Vanwege je voorbeeld van de spaarlamp noem ik die nu wel. Al deze uitgaven kunnen beargumenteerbaar worden beschouwd als gebleken preferenties voor milieufuncties. Ze kunnen dus worden opgevat als – een deel van de – vraag naar milieufuncties.

De kosten van milieuverlies kunnen – meestal – niet worden afgeboekt in het jaar waarin ze ontstaan omdat de hoogte ervan onbekend is vanwege de onbekendheid van de preferenties en omdat het jaar van ontstaan meestal niet kan worden vastgesteld.
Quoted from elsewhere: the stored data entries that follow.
(** ** The render job *)

(** [payload.at(k).get<std::string>()] and [payload.value(k, default)]. *)
Definition at_string (k : string) (payload : json) : outcome string :=
  match payload with
  | JObject l => match obj_get k l with
                 | None => Throw (Exn json_out_of_range k)
                 | Some j => get_string j
                 end
  | _ => type_error
  end.
Definition value_json (k : string) (default payload : json) : outcome json :=
  match payload with JObject l => Ok (match obj_get k l with Some j => j | None => default end) | _ => type_error end.

Definition skipped (id vid reason : string) : json :=
  JObject [("document_id", JString id); ("skipped", JString reason); ("version_id", JString vid)].

(** [process_job]: src/docgen/RenderJob.hpp:437-440. *)
Definition reason_of (s : VersionRenderState) : string :=
  match s with
  | kMissing => "missing" | kVoidedDoc => "voided" | kAlreadyRendered => "already_rendered"
  | kSuperseded | kRenderable => "superseded"
  end.

(** [process_job]: src/docgen/RenderJob.hpp:398-430.  The version of a payload that names none. *)
Definition legacy_target (org id : string) : prog Store (json + string) :=
  latest ← atomic (latest_version org id);
  match latest with
  | None => pure (runtime_error ("docgen: no version found for document " +:+ id +:+ " in org " +:+ org))
  | Some (vid, v) =>
      if negb (v_no v =? 1) || bool_decide (is_Some (v_s3_key v)) then
        mret (inl (skipped id vid (if negb (v_no v =? 1) then "superseded" else "already_rendered")))
      else mret (inr vid)
  end.

Definition put (key bytes : string) (up : bool) : st Store () :=
  if up then modify (with_objects (insert key bytes)) else throw std_runtime_error "storage: put failed".

(** [process_job]: src/docgen/RenderJob.hpp:445-509.  Storing, publishing, closing the draft. *)
Definition store_and_publish (org id vid s : string) (pdf engine : string) (up : bool) : prog Store json :=
  let checksum := sha256_hex pdf in
  let key := Files.version_key org "generated" vid (s +:+ ".pdf") in
  let size_bytes := Z.of_nat (size pdf) in
  _ ← atomic (put key pdf up);
  stored ← atomic (set_version_file org vid key checksum "application/pdf" size_bytes (Some engine));
  if negb stored then
    pure (runtime_error ("docgen: set_version_file found no version " +:+ vid +:+ " in org " +:+ org))
  else
    shown ← atomic (set_current_version org id vid);
    if negb shown then mret (skipped id vid "superseded")
    else
      _ ← atomic (set_status_if org id "draft" "final");
      mret (JObject [("checksum_sha256", JString checksum); ("document_id", JString id); ("key", JString key);
                     ("render_engine", JString engine); ("size_bytes", JInt size_bytes); ("slug", JString s);
                     ("version_id", JString vid)]).

(** [process_job]: src/docgen/RenderJob.hpp:367-510.  [run] numbers the run of the engine; [up]: the storage answers. *)
Definition process_job (fuel run : nat) (up : bool) (payload : json) : prog Store json :=
  org ← pure (at_string "org_id" payload);
  id ← pure (at_string "document_id" payload);
  s ← pure (at_string "slug" payload);
  input ← pure (value_json "input" (JObject []) payload);
  named ← pure (value_string "version_id" "" payload);
  rendered ← zoom templates with_templates (Render.render_and_compile tree version_output fuel run s input org);
  target ← (if String.eqb named "" then legacy_target org id else mret (inr named));
  match target with
  | inl skip => mret skip
  | inr vid =>
      state ← atomic (version_render_state org id vid);
      match state with
      | kRenderable => store_and_publish org id vid s rendered.1 rendered.2 up
      | _ => mret (skipped id vid (reason_of state))
      end
  end.

(** ** Access *)

Definition kHrDocType : string := "hr".
Definition kPayrollDocType : string := "payroll".

(** [resource_for]: src/api/LedgerDocumentsController.hpp:1079-1085. *)
Definition resource_of (doc_type : string) : string :=
  if String.eqb doc_type kPayrollDocType then "payroll"
  else if String.eqb doc_type kHrDocType then "hr_docs" else "documents".

(** [ensure_document_access]: src/api/LedgerDocumentsController.hpp:1100-1110. *)
Definition ensure_document_access (ctx : OrgContext) (r : DocRow) (action : string) : bool :=
  Agent.allows (role ctx) (resource_of (d_type r)) action.

Definition denied : Reply := refusal 403 "org_role_denied".

(** [API_REQUIRE_ORG_PERM]: src/api/Guards.hpp:106-114. *)
Definition permitted {W} (ctx : OrgContext) (resource action : string) (k : prog W Reply) : prog W Reply :=
  if Agent.allows (role ctx) resource action then k else mret denied.
(** The document of the path, when it is the organization's and the role may act on it. *)
Definition with_document (ctx : OrgContext) (id action : string) (k : Document -> prog Store Reply) : prog Store Reply :=
  found ← atomic (find_in_org id (ctx_org ctx));
  match found with
  | None => mret (refusal 404 "not_found")
  | Some d => if ensure_document_access ctx (doc d) action then k d else mret denied
  end.

(** ** Reading *)

(** [list]: src/api/LedgerDocumentsController.hpp:287-359. *)
Definition list_documents (ctx : OrgContext) (type_param status_param limit_param offset_param : string) : prog Store Reply :=
  let may_read_all := Agent.allows (role ctx) "documents" "read" in
  let may_read_hr := Agent.allows (role ctx) "hr_docs" "read" in
  if negb may_read_all && negb may_read_hr then mret denied
  else
    let errs := ((if negb (String.eqb type_param "") && negb (bool_decide (type_param ∈ doc_types))
                  then [("type", "not_allowed")] else []) ++
                 (if negb (String.eqb status_param "") && negb (bool_decide (status_param ∈ statuses))
                  then [("status", "not_allowed")] else []))%list in
    if Validation.any errs then mret (invalid errs 422)
    else
      let filter_of p := if String.eqb p "" then None else Some p in
      let type_filter := if may_read_all then filter_of type_param else Some kHrDocType in
      let page := parse_page_params limit_param offset_param 50 200 in
      with_repo_errors (
        rows ← atomic (list_filtered (ctx_org ctx) type_filter (filter_of status_param) (Z.to_nat (limit page)) (Z.to_nat (offset page)));
        total ← atomic (count_filtered (ctx_org ctx) type_filter (filter_of status_param));
        mret (paginated (map document_json rows) total page)).

(** [get]: src/api/LedgerDocumentsController.hpp:364-382. *)
Definition get_document (ctx : OrgContext) (id : string) : prog Store Reply :=
  with_id id (fun id => with_repo_errors (with_document ctx id "read" (fun d => mret (mkReply 200 "" (JObject [("data", document_json d)]))))).

(** A signed link to a key, when the backend signs. *)
Definition signed_link (presign : option (string -> string)) (key : option string) : Reply :=
  match key with
  | None | Some "" => refusal 409 "no_file"
  | Some k => match presign with
              | None => refusal 503 "presign_unsupported"
              | Some sign => mkReply 200 "" (JObject [("url", JString (sign k))])
              end
  end.

(** [downloadUrl]: src/api/LedgerDocumentsController.hpp:399-430. *)
Definition downloadUrl (presign : option (string -> string)) (ctx : OrgContext) (id : string) : prog Store Reply :=
  with_id id (fun id => with_repo_errors (with_document ctx id "read" (fun d => mret (signed_link presign (s3_key d))))).

(** [listVersions]: src/api/LedgerDocumentsController.hpp:635-658. *)
Definition listVersions (ctx : OrgContext) (id : string) : prog Store Reply :=
  with_id id (fun id => with_repo_errors (with_document ctx id "read" (fun _ =>
    rows ← atomic (list_versions (ctx_org ctx) id);
    mret (mkReply 200 "" (JObject [("data", JArray (map (fun e => version_json e.1 e.2) rows))]))))).

(** [parse_version_no]: src/api/LedgerDocumentsController.hpp:1040-1052. *)
Definition parse_version_no (s : string) : outcome (option Z) :=
  if String.eqb s "" || Nat.ltb 9 (size s) then Ok None
  else if negb (str_all is_digit s) then Ok None
  else value ← stoi s; Ok (if value <=? 0 then None else Some value).

(** [versionDownloadUrl]: src/api/LedgerDocumentsController.hpp:825-867. *)
Definition versionDownloadUrl (presign : option (string -> string)) (ctx : OrgContext) (id no_param : string) : prog Store Reply :=
  with_id id (fun id =>
    no ← pure (parse_version_no no_param);
    match no with
    | None => mret (refusal 400 "invalid_version")
    | Some n =>
        with_repo_errors (with_document ctx id "read" (fun _ =>
          version ← atomic (find_version (ctx_org ctx) id n);
          match version with
          | None => mret (refusal 404 "not_found")
          | Some (_, v) => mret (signed_link presign (v_s3_key v))
          end))
    end).

(** ** Writing *)

(** [Jobs::submit] of a render: what it appends to the queue, when the queue answers. *)
Definition submit_render (queued : bool) (payload : json) : st Store bool :=
  if queued then (fun w => (Ok true, with_queue (fun q => q ++ [payload])%list w)) else mret false.

Definition render_payload (org id vid s : string) (input : json) : json :=
  JObject [("document_id", JString id); ("input", input); ("org_id", JString org); ("slug", JString s); ("version_id", JString vid)].

(** An optional identifier of a body: absent, null, or the text of a UUID. *)
Definition optional_uuid (body : json) (field : string) (errs : Validation.Errors) : Validation.Errors :=
  match Validation.present body field with
  | None => errs
  | Some (JString s) => if is_valid_uuid s then errs else Validation.add field "bad_format" errs
  | Some _ => Validation.add field "bad_format" errs
  end.
Definition input_object (body : json) (errs : Validation.Errors) : Validation.Errors :=
  match member "input" body with
  | Some j => if is_object j then errs else Validation.add "input" "not_object" errs
  | None => errs
  end.
Definition client_input (body : json) : list (string * json) := match member "input" body with Some (JObject l) => l | _ => [] end.

(** [generate]: src/api/DocgenController.hpp:322-380.  From the document to the answer. *)
Definition create_and_enqueue (queued : bool) (org s tver : string) (counterparty entry : option string) (input : json) : prog Store Reply :=
  created ← atomic (create org s "generated" "draft" counterparty (Some s) (Some tver) (Some input) None);
  _ ← match entry with Some e => void (atomic (link_entry org (doc_id created) e)) | None => mret () end;
  first_version ← atomic (latest_version org (doc_id created));
  render_queued ← atomic (submit_render queued
    (render_payload org (doc_id created) (match first_version with Some v => v.1 | None => "" end) s input));
  mret (mkReply 202 "" (JObject [("document_id", JString (doc_id created)); ("render_queued", JBool render_queued)])).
Doordat de beschikbaarheid van milieufuncties kan worden geregistreerd in fysieke eenheden zou, als deze registratie in het verleden had plaatsgevonden, het moment van hun geheel of gedeeltelijk verlies kunnen worden vastgesteld en zouden ergo de kosten van de maatregelen voor functieherstel op dat moment kunnen worden geraamd.

Dit is echter meestal niet het geval. Echter, op het moment dat uitgaven voor herstel of compensatie van functieverlies of voor herstel van door functieverlies veroorzaakte schade worden gespendeerd is (op dat moment) althans een deel van de vraag bekend en daarmee het minimale bedrag van de door de productie (en consumptie) veroorzaakte kosten als gevolg van functieverlies. Dat moment ligt meestal in een later jaar dan het ontstaan van het verlies. Maar soms liggen verlies en bestede uitgaven aan herstel of compensatie in hetzelfde jaar en doet zich het probleem van een timelag niet voor.
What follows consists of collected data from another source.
(** Accounts of existing organizations, with at most one primary and distinct numbers
    in each; memberships with a role of the matrix, of existing users and organizations;
    distinct BINs; users with distinct addresses and a role that exists, roles with
    distinct names and at most one of them the default; keys of existing users, under
    distinct hashes; identifiers not yet given out are free. *)
Record good (d : DB) : Prop := {
  accounts_owned : forall i a, accounts d !! i = Some a -> is_Some (orgs d !! a_org a);
  accounts_distinct : distinct (accounts d);
  members_valid : forall k m, members_of d !! k = Some m -> is_valid_role (m_role m) = true /\ is_Some (orgs d !! k.1) /\ is_Some (users d !! k.2);
  bins_distinct : forall i j a b, orgs d !! i = Some a -> orgs d !! j = Some b -> i <> j -> bin a <> bin b;
  emails_distinct : forall i j a b, users d !! i = Some a -> users d !! j = Some b -> i <> j -> ci (email a) <> ci (email b);
  users_have_roles : forall i u, users d !! i = Some u -> is_Some (roles d !! role_id u);
  roles_distinct : forall i j a b, roles d !! i = Some a -> roles d !! j = Some b -> i <> j -> role_clashes a b = false;
  keys_owned : forall i k, keys d !! i = Some k -> is_Some (users d !! key_user k);
  keys_distinct : forall i j a b, keys d !! i = Some a -> keys d !! j = Some b -> i <> j -> key_hash a <> key_hash b;
  fresh_ids : forall n, (seq d <= n)%nat -> orgs d !! gen_random_uuid n = None /\ accounts d !! gen_random_uuid n = None;
  fresh_people : forall n, (seq d <= n)%nat ->
    users d !! gen_random_uuid n = None /\ keys d !! gen_random_uuid n = None /\ roles d !! Z.of_nat n = None
}.

Definition tenant (l : gmap string BankAccount) (id : string) : option string := a_org <$> l !! id.

(** Organizations stay, under their BIN; an account stays with its organization until it is removed for good. *)
Record evolves (d d' : DB) : Prop := {
  ids_grow : (seq d <= seq d')%nat;
  orgs_stay : forall id o, orgs d !! id = Some o -> exists o', orgs d' !! id = Some o' /\ bin o' = bin o;
  accounts_stay : forall id, (forall n, (seq d <= n)%nat -> id <> gen_random_uuid n) ->
    tenant (accounts d') id = None \/ tenant (accounts d') id = tenant (accounts d) id
}.

#[export] Instance evolves_pre : PreOrder evolves.
Proof.
  split.
  - intros d. constructor; [lia | eauto | by right].
  - intros d1 d2 d3 H1 H2. constructor.
    + pose proof (ids_grow _ _ H1). pose proof (ids_grow _ _ H2). lia.
    + intros id o Ho. destruct (orgs_stay _ _ H1 _ _ Ho) as (o2 & Ho2 & ?), (orgs_stay _ _ H2 _ _ Ho2) as (o3 & ? & ?).
      exists o3. split; [done|]. congruence.
    + intros id Hid. pose proof (ids_grow _ _ H1).
      destruct (accounts_stay _ _ H2 id) as [->| ->]; [intros n Hn; apply Hid; lia | by left|]. by apply H1.
Qed.

Definition keeps {A} (m : st DB A) : Prop := forall d, good d -> good (m d).2 /\ evolves d (m d).2.

Lemma keeps_refl d : good d -> good d /\ evolves d d.
Proof. done. Qed.

Lemma clashes_sym a b : clashes a b = clashes b a.
Proof.
  unfold clashes. rewrite (String.eqb_sym (a_org a)), (String.eqb_sym (iik a)). do 2 f_equal. apply andb_comm.
Qed.

Lemma clashes_unset a b : clashes a b = false -> clashes (unset_primary a) b = false.
Proof.
  unfold clashes. cbn [a_org iik is_primary unset_primary andb]. destruct (String.eqb (a_org a) (a_org b)); [|done]. cbn [andb].
  by destruct (String.eqb (iik a) (iik b)).
Qed.

Definition cleared (org : string) (keep : option string) (id : string) (a : BankAccount) : BankAccount :=
  if String.eqb (a_org a) org && is_primary a && negb (bool_decide (keep = Some id)) then unset_primary a else a.

Lemma clear_primary_lookup org keep l id : clear_primary org keep l !! id = cleared org keep id <$> l !! id.
Proof. unfold clear_primary. rewrite map_lookup_imap. by destruct (l !! id). Qed.

Lemma cleared_org org keep id a : a_org (cleared org keep id a) = a_org a.
Proof. unfold cleared. by case_match. Qed.

Lemma cleared_clashes org keep i j a b : clashes a b = false -> clashes (cleared org keep i a) (cleared org keep j b) = false.
Proof.
  unfold cleared. intros H. assert (forall c, clashes a (if (c : bool) then unset_primary b else b) = false) as Hb.
  { intros [|]; [|done]. rewrite clashes_sym in *. by apply clashes_unset. }
  case_match; [by apply clashes_unset|]; apply Hb.
Qed.

Lemma cleared_distinct org keep l : distinct l -> distinct (clear_primary org keep l).
Proof.
  intros H i j a b. rewrite !clear_primary_lookup. destruct (l !! i) as [a'|] eqn:Ea, (l !! j) as [b'|] eqn:Eb; try discriminate.
  cbn [fmap option_fmap option_map]. intros [= <-] [= <-] Hij. eapply cleared_clashes, H; eassumption.
Qed.

Lemma cleared_tenant org keep l id : tenant (clear_primary org keep l) id = tenant l id.
Proof. unfold tenant. rewrite clear_primary_lookup. destruct (l !! id); [|done]. cbn [fmap option_fmap option_map]. by rewrite cleared_org. Qed.

Lemma free_spec id a l : free id a l = true <-> forall j b, l !! j = Some b -> j <> id -> clashes a b = false.
Proof.
  unfold free. rewrite negb_true_iff, <- not_true_iff_false, existsb_exists. split.
  - intros H j b Hj Hn. apply not_true_iff_false. intros C. apply H. exists (j, b).
    rewrite <- list_elem_of_In, elem_of_map_to_list. cbn [fst snd]. by rewrite (proj2 (String.eqb_neq _ _)), C.
  - intros H ([j b] & Hj%list_elem_of_In%elem_of_map_to_list & [Hn C]%andb_true_iff). cbn [fst snd] in *.
    rewrite (H j b) in C; [done..|]. intros ->. by rewrite String.eqb_refl in Hn.
Qed.

Lemma insert_distinct id a l : distinct l -> free id a l = true -> distinct (<[id := a]> l).
Proof.
  intros H F i j x y Hx Hy Hij. rewrite free_spec in F. apply lookup_insert_Some in Hx as [[<- <-]|[Hi Hx]].
  - apply lookup_insert_Some in Hy as [[<- <-]|[Hj Hy]]; [done|]. by apply (F j).
  - apply lookup_insert_Some in Hy as [[<- <-]|[Hj Hy]]; [rewrite clashes_sym; by apply (F i) | by eapply H].
Qed.

(** Writing the accounts. *)
Lemma accounts_written d l k t : (seq d <= k)%nat -> good d -> distinct l ->
  (forall i a, l !! i = Some a -> is_Some (orgs d !! a_org a)) ->
  (forall n, (k <= n)%nat -> l !! gen_random_uuid n = None) ->
  (forall id, (forall n, (seq d <= n)%nat -> id <> gen_random_uuid n) -> tenant l id = None \/ tenant l id = tenant (accounts d) id) ->
  let d' := mkDB (orgs d) (members_of d) l (users d) (roles d) (keys d) k t in good d' /\ evolves d d'.
Proof.
  intros Hk G D O F T d'. split; constructor; cbn [accounts orgs members_of users roles keys seq d']; try apply G; try done.
  - intros n Hn. split; [apply G; lia | by apply F].
  - intros n Hn. apply G. lia.
  - eauto.
Qed.

Lemma tenant_owned d l : good d -> (forall id, tenant l id = None \/ tenant l id = tenant (accounts d) id) ->
  forall i a, l !! i = Some a -> is_Some (orgs d !! a_org a).
Proof.
  intros G T i a Hi. unfold tenant in T. specialize (T i). rewrite Hi in T. destruct T as [|T]; [done|].
  destruct (accounts d !! i) as [b|] eqn:Eb; [|done]. injection T as ->. by eapply accounts_owned.
Qed.

(** Accounts only change or go, no new one. *)
Lemma accounts_rewritten d l : good d -> distinct l -> (forall id, tenant l id = None \/ tenant l id = tenant (accounts d) id) ->
  let d' := with_accounts (fun _ => l) d in good d' /\ evolves d d'.
Proof.
  intros G D T. apply (accounts_written d l (seq d) (now d)); [done..| by apply tenant_owned | | auto].
  intros n Hn. destruct (T (gen_random_uuid n)) as [H|H]; unfold tenant in H; [|rewrite (proj2 (fresh_ids d G n Hn)) in H];
    by destruct (l !! gen_random_uuid n).
Qed.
Om te laten zien dat die timelag – en veranderende behoeften – geen valide argumentenzijn heb ik voorbeelden gegeven waarin functieverlies en -herstel in ??n boekjaar plaatsvinden (zie b.v. olie op strand in versie 1 en het voorbeeld in New Scarcity). We noemen het jaar van verlies t1, de daarop volgend jaren (of jaar) t2 en het jaar van geheel of gedeeltelijk herstel of compensatie t3. Sommigen (De Haan, Zeelenberg, Heertje, zie vriendenboek) concentreren zich op de vergelijking van t2 en t3 en stellen dat de uitgaven aan herstel de welvaart doet toenemen, omdat hierdoor een grotere beschikbaarheid van milieufuncties wordt bereikt. Dat is bij die vergelijking ook juist.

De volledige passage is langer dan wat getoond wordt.